╔══

(** [new Queryable([...this.collection].sort(comparator))] *)
Definition orderBy (this : loc) (keySelector : Selector value) : M loc :=
  let* collection := get_collection this in
  let* copy := ArrayRef.spread collection in
  let* sorted := ArrayRef.sort copy (ascending keySelector) in
  new_Queryable sorted.

Definition orderByDescending (this : loc) (keySelector : Selector value) : M loc :=
  let* collection := get_collection this in
  let* copy := ArrayRef.spread collection in
  let* sorted := ArrayRef.sort copy (descending keySelector) in
  new_Queryable sorted.

(** The callback of [reduce] in [groupBy]:
    [if (!groups[key]) groups[key] = []; groups[key].push(item)]. *)
Definition groupBy_callback (keySelector : Selector GroupKey)
    (groups : PlainObject.t) (item : value) : M PlainObject.t :=
  let key := ToPropertyKey (keySelector item) in
  let groups :=
    if PlainObject.not_ (PlainObject.get groups key)
    then PlainObject.set groups key []
    else groups in
  PlainObject.push groups key item.

Definition groupBy (this : loc) (keySelector : Selector GroupKey) : M PlainObject.t :=
  let* collection := get_collection this in
  let* elements := read_array collection in
  reduce_in_M (groupBy_callback keySelector) elements PlainObject.empty.

(** The callback of [forEach] in [distinct], on the two locals
    [uniqueKeys] and [distinctItems].  The array [distinctItems] is kept
    by value until [distinct] wraps it. *)
Definition distinct_callback (keySelector : option (Selector value))
    (locals : JsSet.t * list value) (item : value) : JsSet.t * list value :=
  let '(uniqueKeys, distinctItems) := locals in
  let key := match keySelector with
             | Some f => f item
             | None => item
             end in
  if negb (JsSet.has uniqueKeys key)
  then (JsSet.add uniqueKeys key, distinctItems ++ [item])
  else (uniqueKeys, distinctItems).

Definition distinct (this : loc) (keySelector : option (Selector value)) : M loc :=
  let* collection := get_collection this in
  let* locals := ArrayRef.forEach collection (distinct_callback keySelector)
                   (JsSet.empty, []) in
  let* distinctItems := ArrayRef.literal (snd locals) in
  new_Queryable distinctItems.

(** [new Queryable(this.collection.slice(0, count))] *)
Definition take (this : loc) (count : float) : M loc :=
  let* collection := get_collection this in
  let* sliced := ArrayRef.slice collection (Integer 0) (Some (ToIntegerOrInfinity count)) in
  new_Queryable sliced.

(** [new Queryable(this.collection.slice(count))] *)
Definition skip (this : loc) (count : float) : M loc :=
  let* collection := get_collection this in
  let* sliced := ArrayRef.slice collection (ToIntegerOrInfinity count) None in
  new_Queryable sliced.

(** [toArray] returns the backing array itself, not a copy. *)
Definition toArray (this : loc) : M loc :=
  get_collection this.

(** [this.collection.reduce((acc, item) => acc + selector(item), 0)] *)
Definition sum (this : loc) (selector : Selector float) : M float :=
  let* collection := get_collection this in
  ArrayRef.reduce collection (fun acc item => PrimFloat.add acc (selector item))
    PrimFloat.zero.

(** [this.sum(selector) / this.collection.length] *)
Definition average (this : loc) (selector : Selector float) : M float :=
  let* total := sum this selector in
  let* collection := get_collection this in
  let* length := ArrayRef.length collection in
  ret (PrimFloat.div total (Number_of_length length)).

Definition any (this : loc) (predicate : Predicate) : M bool :=
  let* collection := get_collection this in
  ArrayRef.some collection predicate.

Definition all (this : loc) (predicate : Predicate) : M bool :=
  let* collection := get_collection this in
  ArrayRef.every collection predicate.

╚══

YOUR ASSIGNMENT: Starting from the line containing "Definition toArray (this" and ending with the final line of the data, reproduce each line exactly as it appears, including no other lines.

SOLUTION:
Definition toArray (this : loc) : M loc :=
  get_collection this.

(** [this.collection.reduce((acc, item) => acc + selector(item), 0)] *)
Definition sum (this : loc) (selector : Selector float) : M float :=
  let* collection := get_collection this in
  ArrayRef.reduce collection (fun acc item => PrimFloat.add acc (selector item))
    PrimFloat.zero.

(** [this.sum(selector) / this.collection.length] *)
Definition average (this : loc) (selector : Selector float) : M float :=
  let* total := sum this selector in
  let* collection := get_collection this in
  let* length := ArrayRef.length collection in
  ret (PrimFloat.div total (Number_of_length length)).

Definition any (this : loc) (predicate : Predicate) : M bool :=
  let* collection := get_collection this in
  ArrayRef.some collection predicate.

Definition all (this : loc) (predicate : Predicate) : M bool :=
  let* collection := get_collection this in
  ArrayRef.every collection predicate.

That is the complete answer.